Technology today relies heavily on networking equipment and proper configuration of that networking equipment. Administrators are tasked with ensuring that configuration changes are not only tested thoroughly before implementation but also that any configuration changes are done by individuals who are authorized to be making changes as cisco router and switch configuration command ebook pdf as making sure that the changes are logged.
There are two very prominent systems that offer AAA functionality for administrators to secure access to devices and the networks those devices serve. TACACS is traditionally used for device administration. One of the large differences between these two protocols is the ability for TACACS to separate the AAA functions into independent functions. The benefit of TACACS separation of the AAA functions is that a user’s ability to execute certain commands can be controlled. This is very advantageous to organizations who wish to provide networking staff or other IT administrator’s with differing command privileges at a very granular level. This can be confirmed with several utilities.
To accomplish this task, the default daemon options can be modified to specify an IP address. The default installation will only specify the configuration file. IP address can be used for TACACS to listen. TACACS service is listening on the correct IP address. IP address on a specific IP address as set in the TACACS defaults file above. At this point users and specific command sets need to be created.
Open this file with a text editor to make the appropriate modifications. There is a lot of flexibility in this step. A single key can be configured for all network devices or multiple keys can be configured per device. The option is up to the user but this guide will use a single key for simplicity’s sake.

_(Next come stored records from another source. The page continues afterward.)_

(* ===== verification/Session.v ===== *)
(** * Client sessions: the receive buffer

    [KvSession] ([kv_session.h], [kv_session.cc]): what is received into a growing buffer
    until a command is complete, and what is written back.  [m_data] holds the first
    [m_dataLen] characters of [m_buffer], whose capacity is [m_size]; the rest of the
    buffer is never read.  The socket is a parameter. *)

From Stdlib Require Import Ascii.
From stdpp Require Import options.
From S2P Require Import Prelude.
From S2P Require Import CStd.
From S2P Require Import Resp.
From S2P Require Import RespReader.
From S2P Require Import RespFacts.

#[local] Set Default Proof Using "Type*".

Definition kDefaultBufferSize : Z := 16 * 1024.
Definition kMaxBufferSize : Z := 16 * 1024 * 1024.

Record Session : Type := mkSession {
  m_size : Z;
  m_data : list ascii;
  m_readPos : nat;
  m_writeBuf : string;
  m_open : bool
}.

Definition Session0 : Session := mkSession kDefaultBufferSize [] 0 "" true.

Definition m_dataLen (s : Session) : Z := Z.of_nat (length (m_data s)).

(** What the parser is given. *)
Definition unread (s : Session) : list ascii := drop (m_readPos s) (m_data s).

Definition set_buffer (data : list ascii) (pos : nat) (s : Session) : Session :=
  mkSession (m_size s) data pos (m_writeBuf s) (m_open s).
Definition set_size (size : Z) (s : Session) : Session :=
  mkSession size (m_data s) (m_readPos s) (m_writeBuf s) (m_open s).
Definition set_write (buf : string) (s : Session) : Session :=
  mkSession (m_size s) (m_data s) (m_readPos s) buf (m_open s).
Definition close (s : Session) : Session :=
  mkSession (m_size s) (m_data s) (m_readPos s) (m_writeBuf s) false.

Definition compactIfNeeded (s : Session) : Session :=
  if bool_decide (m_readPos s = 0%nat) then s
  else if (Z.of_nat (m_readPos s) <? m_size s / 2) && (m_dataLen s <? m_size s) then s
  else set_buffer (if (m_readPos s <? length (m_data s))%nat then unread s else []) 0 s.

(** How a call ends: with a command, without one, or with the exception of a [reserve]. *)
Inductive Received : Type := RecvTrue | RecvFalse | RecvThrown.

#[global] Instance Received_eq_dec : EqDecision Received.
Proof. solve_decision. Defined.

Creating groups makes the delegation of permissions much easier. Below is an example of assigning full administrator rights. Now a user needs to be assigned to the admin group. It is generally a best practice to place encrypted passwords into this file rather than plain-text as it adds a slight amount of security in the event that someone should read this file and shouldn’t necessarily have access. A good preventative measure for this is to at least remove world read access on the configuration file as well. We are thankful for your never ending support. He is an Instructor of Computer Technology with Ball State University where he currently teaches all of the departments Linux courses and co-teaches Cisco networking courses.
He is an avid Debian user as well as many of the derivatives of Debian such as Mint, Ubuntu, and Kali. Rob holds a Masters in Information and Communication Sciences as well as several industry certifications from Cisco, EC-Council, and Linux Foundation. Your name can also be listed here. It is self-hosted front-end UI for tac_plus configuration. My installation was easy, try it. Plus it has some advantages like Backup Maker for auto backup, Subnet searcher for subnets collection etc. This tool appears to be very useful.
I’ll have to experiment with it and amend this article! Thanks for the heads up on this tool. I tested it with GNS3 environment with a Router c3640 Version 12. Thank you for that piece of information.